YOUR TASK
Find the line with "Lemma in_department_snoc (d" in the records below. Copy it and every line after it, up to and including the line with "calls nothing, then".

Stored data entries
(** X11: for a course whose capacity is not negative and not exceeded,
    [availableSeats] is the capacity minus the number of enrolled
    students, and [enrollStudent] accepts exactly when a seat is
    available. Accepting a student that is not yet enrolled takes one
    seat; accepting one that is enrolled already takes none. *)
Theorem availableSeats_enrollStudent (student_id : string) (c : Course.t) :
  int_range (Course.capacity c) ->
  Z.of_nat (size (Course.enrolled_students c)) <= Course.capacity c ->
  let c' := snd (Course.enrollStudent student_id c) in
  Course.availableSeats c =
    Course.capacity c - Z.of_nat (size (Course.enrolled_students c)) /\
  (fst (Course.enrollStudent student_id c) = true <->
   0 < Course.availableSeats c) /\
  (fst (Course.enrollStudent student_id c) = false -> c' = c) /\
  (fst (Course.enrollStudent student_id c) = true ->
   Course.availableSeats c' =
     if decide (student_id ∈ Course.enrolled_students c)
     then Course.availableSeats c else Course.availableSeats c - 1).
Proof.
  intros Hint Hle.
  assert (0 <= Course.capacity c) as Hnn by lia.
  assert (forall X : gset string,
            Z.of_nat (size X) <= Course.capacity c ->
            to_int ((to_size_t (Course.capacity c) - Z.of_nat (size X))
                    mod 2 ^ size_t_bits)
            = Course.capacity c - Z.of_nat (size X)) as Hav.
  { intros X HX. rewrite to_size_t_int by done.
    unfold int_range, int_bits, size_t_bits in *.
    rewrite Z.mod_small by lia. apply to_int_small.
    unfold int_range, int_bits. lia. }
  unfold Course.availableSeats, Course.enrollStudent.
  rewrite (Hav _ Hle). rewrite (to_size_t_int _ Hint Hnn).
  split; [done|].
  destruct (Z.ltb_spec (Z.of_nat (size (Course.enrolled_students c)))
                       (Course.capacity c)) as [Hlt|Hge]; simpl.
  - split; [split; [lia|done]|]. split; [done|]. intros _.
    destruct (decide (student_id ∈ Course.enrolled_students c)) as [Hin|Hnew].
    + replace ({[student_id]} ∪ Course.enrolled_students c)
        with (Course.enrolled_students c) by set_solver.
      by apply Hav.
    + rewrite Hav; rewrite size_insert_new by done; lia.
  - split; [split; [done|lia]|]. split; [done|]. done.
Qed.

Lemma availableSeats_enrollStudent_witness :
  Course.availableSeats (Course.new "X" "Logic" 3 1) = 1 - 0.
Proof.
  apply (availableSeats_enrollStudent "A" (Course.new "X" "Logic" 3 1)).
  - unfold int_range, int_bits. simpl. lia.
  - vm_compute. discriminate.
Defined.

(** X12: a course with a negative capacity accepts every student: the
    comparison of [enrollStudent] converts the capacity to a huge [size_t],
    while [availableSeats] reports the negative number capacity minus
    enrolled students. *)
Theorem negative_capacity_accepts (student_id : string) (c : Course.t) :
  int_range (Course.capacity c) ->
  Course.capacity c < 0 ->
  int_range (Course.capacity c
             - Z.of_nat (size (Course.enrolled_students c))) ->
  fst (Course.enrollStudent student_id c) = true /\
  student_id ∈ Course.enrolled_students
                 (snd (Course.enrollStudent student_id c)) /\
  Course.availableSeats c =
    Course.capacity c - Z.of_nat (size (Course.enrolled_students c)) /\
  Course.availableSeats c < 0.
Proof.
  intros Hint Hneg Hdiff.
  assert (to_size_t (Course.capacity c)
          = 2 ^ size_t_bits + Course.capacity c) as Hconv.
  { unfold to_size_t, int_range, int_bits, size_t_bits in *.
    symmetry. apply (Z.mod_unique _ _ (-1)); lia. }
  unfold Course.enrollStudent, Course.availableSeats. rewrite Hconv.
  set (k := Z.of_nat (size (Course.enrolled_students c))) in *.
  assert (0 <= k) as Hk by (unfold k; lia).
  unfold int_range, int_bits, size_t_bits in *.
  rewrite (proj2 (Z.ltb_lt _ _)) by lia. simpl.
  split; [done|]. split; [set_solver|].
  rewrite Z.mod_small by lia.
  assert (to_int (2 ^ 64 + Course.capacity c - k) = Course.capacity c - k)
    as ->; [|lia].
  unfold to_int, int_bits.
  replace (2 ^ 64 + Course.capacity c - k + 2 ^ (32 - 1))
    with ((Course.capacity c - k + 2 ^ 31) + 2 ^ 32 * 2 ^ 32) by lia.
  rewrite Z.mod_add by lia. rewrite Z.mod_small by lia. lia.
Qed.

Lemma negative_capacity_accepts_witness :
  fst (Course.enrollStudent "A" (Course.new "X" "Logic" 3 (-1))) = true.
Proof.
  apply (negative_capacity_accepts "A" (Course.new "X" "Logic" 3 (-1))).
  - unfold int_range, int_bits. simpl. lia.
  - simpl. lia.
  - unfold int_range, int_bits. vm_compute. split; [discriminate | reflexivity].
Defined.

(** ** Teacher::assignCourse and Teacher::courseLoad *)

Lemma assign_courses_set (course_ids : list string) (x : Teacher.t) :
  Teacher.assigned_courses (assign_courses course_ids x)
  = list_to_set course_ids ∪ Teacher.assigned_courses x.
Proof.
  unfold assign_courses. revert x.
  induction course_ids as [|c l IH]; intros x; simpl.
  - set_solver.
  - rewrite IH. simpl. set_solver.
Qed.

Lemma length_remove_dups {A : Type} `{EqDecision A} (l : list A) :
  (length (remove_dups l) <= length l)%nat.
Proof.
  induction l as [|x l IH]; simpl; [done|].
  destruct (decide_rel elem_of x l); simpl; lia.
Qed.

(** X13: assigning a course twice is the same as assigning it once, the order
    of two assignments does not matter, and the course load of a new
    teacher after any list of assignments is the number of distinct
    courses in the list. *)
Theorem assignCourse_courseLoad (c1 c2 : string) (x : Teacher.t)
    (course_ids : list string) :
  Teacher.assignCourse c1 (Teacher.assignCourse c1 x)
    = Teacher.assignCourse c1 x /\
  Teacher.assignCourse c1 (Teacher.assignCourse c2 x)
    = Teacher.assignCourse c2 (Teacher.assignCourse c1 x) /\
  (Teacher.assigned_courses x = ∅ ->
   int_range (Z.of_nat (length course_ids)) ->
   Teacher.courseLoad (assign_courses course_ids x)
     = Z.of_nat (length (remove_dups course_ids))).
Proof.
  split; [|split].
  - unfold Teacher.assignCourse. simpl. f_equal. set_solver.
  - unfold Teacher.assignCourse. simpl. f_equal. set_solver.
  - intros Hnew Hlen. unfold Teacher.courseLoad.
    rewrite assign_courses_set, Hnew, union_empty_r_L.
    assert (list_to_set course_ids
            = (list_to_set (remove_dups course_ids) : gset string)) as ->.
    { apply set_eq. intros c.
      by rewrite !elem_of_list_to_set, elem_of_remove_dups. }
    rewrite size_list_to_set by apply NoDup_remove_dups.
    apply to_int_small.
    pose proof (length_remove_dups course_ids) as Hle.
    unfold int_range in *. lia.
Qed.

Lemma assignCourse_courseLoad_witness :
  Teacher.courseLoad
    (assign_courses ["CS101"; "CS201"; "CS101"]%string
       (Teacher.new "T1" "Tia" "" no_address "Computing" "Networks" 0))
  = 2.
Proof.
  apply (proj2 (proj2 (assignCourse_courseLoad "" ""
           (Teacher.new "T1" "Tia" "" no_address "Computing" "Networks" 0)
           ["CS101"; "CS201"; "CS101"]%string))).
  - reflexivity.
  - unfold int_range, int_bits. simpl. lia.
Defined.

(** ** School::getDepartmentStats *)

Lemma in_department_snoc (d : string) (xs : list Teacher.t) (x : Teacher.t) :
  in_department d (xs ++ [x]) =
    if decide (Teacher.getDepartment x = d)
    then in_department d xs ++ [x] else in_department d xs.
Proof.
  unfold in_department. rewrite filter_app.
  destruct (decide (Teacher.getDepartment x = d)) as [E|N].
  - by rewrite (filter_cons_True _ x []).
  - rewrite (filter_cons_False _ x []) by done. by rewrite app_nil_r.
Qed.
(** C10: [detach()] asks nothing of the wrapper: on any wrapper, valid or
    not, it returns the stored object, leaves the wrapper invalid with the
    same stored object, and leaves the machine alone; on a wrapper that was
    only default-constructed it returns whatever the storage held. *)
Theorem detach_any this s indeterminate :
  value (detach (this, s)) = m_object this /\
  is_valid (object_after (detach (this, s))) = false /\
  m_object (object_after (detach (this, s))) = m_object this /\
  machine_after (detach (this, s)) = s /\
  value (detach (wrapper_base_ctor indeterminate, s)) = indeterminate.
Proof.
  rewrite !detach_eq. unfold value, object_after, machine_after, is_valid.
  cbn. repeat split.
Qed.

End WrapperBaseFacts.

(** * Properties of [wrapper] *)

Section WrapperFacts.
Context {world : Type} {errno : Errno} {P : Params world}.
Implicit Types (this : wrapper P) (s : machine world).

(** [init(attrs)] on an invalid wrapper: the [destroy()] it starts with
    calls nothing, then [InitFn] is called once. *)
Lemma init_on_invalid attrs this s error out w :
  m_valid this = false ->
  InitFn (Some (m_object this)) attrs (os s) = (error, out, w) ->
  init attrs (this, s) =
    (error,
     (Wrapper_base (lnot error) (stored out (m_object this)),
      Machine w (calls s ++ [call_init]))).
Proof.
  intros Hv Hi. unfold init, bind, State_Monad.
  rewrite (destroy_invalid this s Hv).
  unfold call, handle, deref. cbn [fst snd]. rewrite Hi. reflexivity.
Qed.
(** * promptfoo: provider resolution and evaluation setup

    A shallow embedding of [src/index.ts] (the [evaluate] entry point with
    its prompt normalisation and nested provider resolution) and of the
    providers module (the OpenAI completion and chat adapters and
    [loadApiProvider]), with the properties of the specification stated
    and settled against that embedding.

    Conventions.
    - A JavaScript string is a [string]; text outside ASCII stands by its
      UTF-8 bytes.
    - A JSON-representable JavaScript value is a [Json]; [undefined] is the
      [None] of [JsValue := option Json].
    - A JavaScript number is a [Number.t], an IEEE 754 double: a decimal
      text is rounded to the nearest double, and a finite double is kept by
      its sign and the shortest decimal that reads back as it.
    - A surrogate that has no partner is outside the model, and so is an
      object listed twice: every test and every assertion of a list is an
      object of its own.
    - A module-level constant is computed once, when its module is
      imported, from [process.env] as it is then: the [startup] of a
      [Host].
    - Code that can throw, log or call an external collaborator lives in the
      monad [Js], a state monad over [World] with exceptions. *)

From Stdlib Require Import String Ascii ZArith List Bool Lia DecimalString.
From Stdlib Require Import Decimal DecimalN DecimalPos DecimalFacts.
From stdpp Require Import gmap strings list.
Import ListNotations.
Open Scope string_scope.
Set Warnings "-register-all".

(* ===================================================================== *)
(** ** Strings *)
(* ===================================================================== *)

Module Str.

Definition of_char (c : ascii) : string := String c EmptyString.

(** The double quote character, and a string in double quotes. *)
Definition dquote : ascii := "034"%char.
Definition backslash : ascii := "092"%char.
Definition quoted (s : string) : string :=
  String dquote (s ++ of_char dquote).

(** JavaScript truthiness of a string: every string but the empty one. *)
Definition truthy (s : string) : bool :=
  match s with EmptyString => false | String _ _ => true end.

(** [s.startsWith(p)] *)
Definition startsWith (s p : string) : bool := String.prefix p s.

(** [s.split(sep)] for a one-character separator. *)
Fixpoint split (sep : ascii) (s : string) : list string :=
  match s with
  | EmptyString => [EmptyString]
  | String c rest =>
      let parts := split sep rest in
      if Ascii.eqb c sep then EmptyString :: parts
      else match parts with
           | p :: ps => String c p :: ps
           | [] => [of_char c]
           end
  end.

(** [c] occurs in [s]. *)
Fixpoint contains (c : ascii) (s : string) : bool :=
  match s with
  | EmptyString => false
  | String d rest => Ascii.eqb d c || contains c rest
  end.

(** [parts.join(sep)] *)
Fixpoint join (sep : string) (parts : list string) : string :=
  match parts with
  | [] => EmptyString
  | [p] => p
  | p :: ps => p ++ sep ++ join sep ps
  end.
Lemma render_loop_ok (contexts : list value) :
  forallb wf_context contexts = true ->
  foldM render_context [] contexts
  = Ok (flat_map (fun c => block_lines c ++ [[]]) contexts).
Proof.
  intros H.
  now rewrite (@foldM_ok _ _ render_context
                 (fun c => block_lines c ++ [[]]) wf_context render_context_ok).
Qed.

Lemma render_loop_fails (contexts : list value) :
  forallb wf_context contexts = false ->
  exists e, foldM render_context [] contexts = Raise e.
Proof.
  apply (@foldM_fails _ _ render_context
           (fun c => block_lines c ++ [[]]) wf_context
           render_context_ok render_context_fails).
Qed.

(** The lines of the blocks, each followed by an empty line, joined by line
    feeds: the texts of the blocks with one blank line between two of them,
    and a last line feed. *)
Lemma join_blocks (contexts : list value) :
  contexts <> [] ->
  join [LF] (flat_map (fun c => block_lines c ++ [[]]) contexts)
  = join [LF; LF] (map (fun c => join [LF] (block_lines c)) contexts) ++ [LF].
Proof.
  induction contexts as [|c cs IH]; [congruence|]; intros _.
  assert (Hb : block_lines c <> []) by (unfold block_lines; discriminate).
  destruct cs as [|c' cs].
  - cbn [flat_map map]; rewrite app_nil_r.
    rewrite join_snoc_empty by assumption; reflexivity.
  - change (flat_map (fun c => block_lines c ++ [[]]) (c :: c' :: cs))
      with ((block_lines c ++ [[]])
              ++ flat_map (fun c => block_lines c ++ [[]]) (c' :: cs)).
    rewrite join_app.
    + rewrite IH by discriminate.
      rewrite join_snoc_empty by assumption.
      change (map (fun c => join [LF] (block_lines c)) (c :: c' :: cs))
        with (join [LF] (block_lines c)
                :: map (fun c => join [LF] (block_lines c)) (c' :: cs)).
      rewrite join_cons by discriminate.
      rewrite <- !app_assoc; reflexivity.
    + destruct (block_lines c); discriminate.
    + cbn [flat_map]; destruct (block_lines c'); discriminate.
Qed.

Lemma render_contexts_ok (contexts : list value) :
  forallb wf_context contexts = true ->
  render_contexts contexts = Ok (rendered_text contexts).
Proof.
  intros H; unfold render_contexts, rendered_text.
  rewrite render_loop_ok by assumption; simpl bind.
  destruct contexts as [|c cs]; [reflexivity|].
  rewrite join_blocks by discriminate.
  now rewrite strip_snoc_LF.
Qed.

SOLUTION FOR THIS EXERCISE
Lemma in_department_snoc (d : string) (xs : list Teacher.t) (x : Teacher.t) :
  in_department d (xs ++ [x]) =
    if decide (Teacher.getDepartment x = d)
    then in_department d xs ++ [x] else in_department d xs.
Proof.
  unfold in_department. rewrite filter_app.
  destruct (decide (Teacher.getDepartment x = d)) as [E|N].
  - by rewrite (filter_cons_True _ x []).
  - rewrite (filter_cons_False _ x []) by done. by rewrite app_nil_r.
Qed.
(** C10: [detach()] asks nothing of the wrapper: on any wrapper, valid or
    not, it returns the stored object, leaves the wrapper invalid with the
    same stored object, and leaves the machine alone; on a wrapper that was
    only default-constructed it returns whatever the storage held. *)
Theorem detach_any this s indeterminate :
  value (detach (this, s)) = m_object this /\
  is_valid (object_after (detach (this, s))) = false /\
  m_object (object_after (detach (this, s))) = m_object this /\
  machine_after (detach (this, s)) = s /\
  value (detach (wrapper_base_ctor indeterminate, s)) = indeterminate.
Proof.
  rewrite !detach_eq. unfold value, object_after, machine_after, is_valid.
  cbn. repeat split.
Qed.

End WrapperBaseFacts.

(** * Properties of [wrapper] *)

Section WrapperFacts.
Context {world : Type} {errno : Errno} {P : Params world}.
Implicit Types (this : wrapper P) (s : machine world).

(** [init(attrs)] on an invalid wrapper: the [destroy()] it starts with
    calls nothing, then [InitFn] is called once. *)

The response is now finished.